= Record extracts =
Definition queue_message (outbound : bool) (v : MessageRecordView) (i : Impl) : Impl :=
  let e := MkPending (if outbound then PendingOutbound else PendingInbound) (v_session_id v) (v_seq_num v) (v_timestamp_ns v) (v_flags v) (u32 (Z.of_nat (length (im_pending_payload_arena i)))) (u32 (Z.of_nat (length (v_payload v)))) (v_body_start_offset v) no_state in
  with_pending (im_pending_entries i ++ [e]) (im_pending_payload_arena i ++ v_payload v) i.

Definition AppendMessageView (outbound : bool) (v : MessageRecordView) : SE (World * Impl) unit :=
  expect (ValidateRecordView v) ;;;
  Open ;;;
  s <- get ;;
  match record_day (snd s) v with Some day => roll_day day | None => ret tt end ;;;
  private (queue_message outbound v) ;;;
  flush_when_full.

Definition AppendMessage (outbound : bool) (r : MessageRecord) : SE (World * Impl) unit := expect (ValidateRecord r) ;;; AppendMessageView outbound (record_view r).

Definition QueueRecoveryState (r : SessionRecoveryState) : SE (World * Impl) unit :=
  expect (ValidateRecoveryState r) ;;;
  Open ;;;
  private (fun i => with_pending (im_pending_entries i ++ [MkPending PendingRecovery 0 0 0 0 0 0 0 r]) (im_pending_payload_arena i) i) ;;;
  flush_when_full.

Definition flush_pending : SE (World * Impl) unit := s <- get ;; match im_pending_entries (snd s) with [] => ret tt | _ => Flush end.

(** The locations of a session between two sequence numbers. *)
Definition locations (i : Impl) (session_id begin_seq end_seq : Z) : list (Z * OutboundLocation) :=
  filter (fun x => begin_seq <= fst x <= end_seq) (in_order (default ∅ (im_outbound_index i !! session_id))).

Definition bad_range (begin_seq end_seq : Z) : bool := (begin_seq =? 0) || (end_seq =? 0) || (end_seq <? begin_seq).

Definition load_outbound (g : SegmentHandle) (l : OutboundLocation) : SE World MessageRecord :=
  read <- os (ReadExact (sg_log_fd g) (pod_size StoreRecordHeader) (ol_log_offset l)) ;;
  match read with
  | None => io_error (sg_log_path g) "unable to read durable outbound record"
  | Some data =>
      let header := pod_read (A := StoreRecordHeader) data in
      if negb (rh_record_type header =? StoreRecordType.kOutbound) || negb (rh_header_size header =? kRecordHeaderSize) then fail (status.FormatError "durable batch store outbound index points to an invalid log record")
      else if rh_payload_size header <? rh_body_start_offset header then fail (status.FormatError "durable batch store outbound record has an invalid body_start_offset")
      else
        payload <- os (ReadExact (sg_log_fd g) (Z.to_nat (rh_payload_size header)) (u64 (ol_log_offset l + kRecordHeaderSize))) ;;
        match payload with
        | None => io_error (sg_log_path g) "unable to read durable outbound payload"
        | Some payload => ret (MkRecord (rh_session_id header) (rh_seq_num header) (rh_timestamp_ns header) (rh_flags header) payload (rh_body_start_offset header))
        end
  end.

Fixpoint load_outbound_all (i : Impl) (l : list (Z * OutboundLocation)) : SE World (list MessageRecord) :=
  match l with
  | [] => ret []
  | (_, x) :: l =>
      match ResolveSegmentHandle i (ol_segment_id x) with
      | None => load_outbound_all i l
      | Some g => r <- load_outbound g x ;; rest <- load_outbound_all i l ;; ret (r :: rest)
      end
  end.

Definition LoadOutboundRange (session_id begin_seq end_seq : Z) : SE (World * Impl) (list MessageRecord) :=
  if bad_range begin_seq end_seq then fail (status.InvalidArgument "invalid outbound load range")
  else flush_pending ;;; s <- get ;; disk (load_outbound_all (snd s) (locations (snd s) session_id begin_seq end_seq)).

(** The views show the metadata of the index; their payloads are copied. *)
Fixpoint load_views (session_id : Z) (l : list (Z * OutboundLocation * SegmentHandle)) : SE World (list MessageRecordView) :=
  match l with
  | [] => ret []
  | (seq_num, x, g) :: l =>
      payload <- os (ReadExact (sg_log_fd g) (Z.to_nat (ol_payload_size x)) (u64 (ol_log_offset x + kRecordHeaderSize))) ;;
      match payload with
      | None => io_error (sg_log_path g) "unable to read durable outbound payload"
      | Some payload => rest <- load_views session_id l ;; ret (MkView session_id seq_num (ol_timestamp_ns x) (ol_flags x) payload (ol_body_start_offset x) :: rest)
      end
  end.
Definition resolved (i : Impl) (l : list (Z * OutboundLocation)) : list (Z * OutboundLocation * SegmentHandle) :=
  omap (fun x => (fun g => (x, g)) <$> ResolveSegmentHandle i (ol_segment_id (snd x))) l.

Definition LoadOutboundRangeViews (session_id begin_seq end_seq : Z) : SE (World * Impl) (list MessageRecordView) :=
  if bad_range begin_seq end_seq then fail (status.InvalidArgument "invalid outbound load range")
  else flush_pending ;;; s <- get ;; disk (load_views session_id (resolved (snd s) (locations (snd s) session_id begin_seq end_seq))).

Definition collect_inbound (session_id begin_seq end_seq : Z) (h : StoreRecordHeader) (payload : list Z) : SE (World * list MessageRecord) unit :=
  if negb (rh_record_type h =? StoreRecordType.kInbound) || negb (rh_session_id h =? session_id) || (rh_seq_num h <? begin_seq) || (end_seq <? rh_seq_num h) then ret tt
  else private (fun records => records ++ [MkRecord (rh_session_id h) (rh_seq_num h) (rh_timestamp_ns h) (rh_flags h) payload (rh_body_start_offset h)]).

Fixpoint visit_all {A} (l : list SegmentHandle) (fn : StoreRecordHeader -> list Z -> SE (World * A) unit) : SE (World * A) unit :=
  match l with [] => ret tt | g :: l => VisitSegmentRecords g fn ;;; visit_all l fn end.

Definition all_segments (i : Impl) : list SegmentHandle := map snd (in_order (im_archived_segments i)) ++ [im_active_segment i].

(** A walk over the segments with an accumulator of its own. *)
Definition collecting {A X} (acc : A) (m : SE (World * A) X) : SE World A :=
  fun w => let '((w, acc), r) := m (w, acc) in match r with Value _ => (w, Value acc) | Error e => (w, Error e) end.

Definition LoadInboundRange (session_id begin_seq end_seq : Z) : SE (World * Impl) (list MessageRecord) :=
  if bad_range begin_seq end_seq then fail (status.InvalidArgument "invalid inbound load range")
  else
    Open ;;;
    flush_pending ;;;
    s <- get ;;
    records <- disk (collecting [] (visit_all (all_segments (snd s)) (collect_inbound session_id begin_seq end_seq))) ;;
    ret (stable_sort rec_seq_num records).

Definition LoadRecoveryState (session_id : Z) : SE (World * Impl) SessionRecoveryState :=
  flush_pending ;;;
  s <- get ;;
  match im_recovery_states (snd s) !! session_id with None => fail (status.NotFound "recovery state not found") | Some r => ret r end.

Definition forget (i : Impl) : Impl := MkImpl no_segment ∅ None 0 ∅ ∅ [] [] None (im_effective_utc_offset_seconds i).
Definition Refresh : SE (World * Impl) unit := private forget ;;; Open.
End Home.

(** ** Reset *)

(** A record that is not of the session is saved again in the temporary store. *)
Definition resave (session_id : Z) (h : StoreRecordHeader) (payload : list Z) : SE (World * Impl) unit :=
  if rh_session_id h =? session_id then ret tt
  else
    let v := MkView (rh_session_id h) (rh_seq_num h) (rh_timestamp_ns h) (rh_flags h) payload (rh_body_start_offset h) in
    if rh_record_type h =? StoreRecordType.kOutbound then AppendMessageView true true v
    else if rh_record_type h =? StoreRecordType.kInbound then AppendMessageView true false v
    else fail (status.FormatError "durable batch store log contains an unknown record type").

Fixpoint resave_states (session_id : Z) (l : list (Z * SessionRecoveryState)) : SE (World * Impl) unit :=
  match l with [] => ret tt | (id, r) :: l => (if id =? session_id then ret tt else QueueRecoveryState true r) ;;; resave_states session_id l end.

(** The temporary store; its destructor flushes whatever the outcome. *)
Definition rebuild (session_id : Z) (old : Impl) : SE World unit :=
  fun w =>
    let '(s, r) := (Open true ;;; visit_all (all_segments old) (resave session_id) ;;; resave_states session_id (map_to_list (im_recovery_states old)) ;;; Flush true) (w, NewImpl) in
    let '(s, _) := Flush true s in
    (fst s, r).

Definition directory_error {X} (text : string) : SE World X := fun w => (w, Error (status.IoError (text +:+ w_errno w))).

Definition ResetSession (session_id : Z) : SE (World * Impl) unit :=
  if session_id =? 0 then fail (status.InvalidArgument "session reset requires a valid session id")
  else
    Flush false ;;;
    Open false ;;;
    cleared <- disk (os (call (RemoveAll true))) ;;
    if negb cleared then disk (directory_error ("unable to prepare temporary durable batch store root '" +:+ home_text true +:+ "': "))
    else
      s <- get ;;
      disk (rebuild session_id (snd s)) ;;;
      private (fun i => with_archived ∅ (with_recovery None 0 (with_active no_segment i))) ;;;
      removed <- disk (os (call (RemoveAll false))) ;;
      if negb removed then disk (directory_error ("unable to reset durable batch store root '" +:+ root +:+ "': "))
      else
        replaced <- disk (os (call Replace)) ;;
        if negb replaced then disk (directory_error ("unable to replace durable batch store root '" +:+ root +:+ "': "))
        else
          private (fun i => with_day None (with_pending [] [] (with_states ∅ (with_index ∅ i)))) ;;;
          Open false.
End Store.
End Root.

= Required action =
Please list every line of the records that contains "FormatError".

= Written answer =
      if negb (rh_record_type header =? StoreRecordType.kOutbound) || negb (rh_header_size header =? kRecordHeaderSize) then fail (status.FormatError "durable batch store outbound index points to an invalid log record")
      else if rh_payload_size header <? rh_body_start_offset header then fail (status.FormatError "durable batch store outbound record has an invalid body_start_offset")
    else fail (status.FormatError "durable batch store log contains an unknown record type").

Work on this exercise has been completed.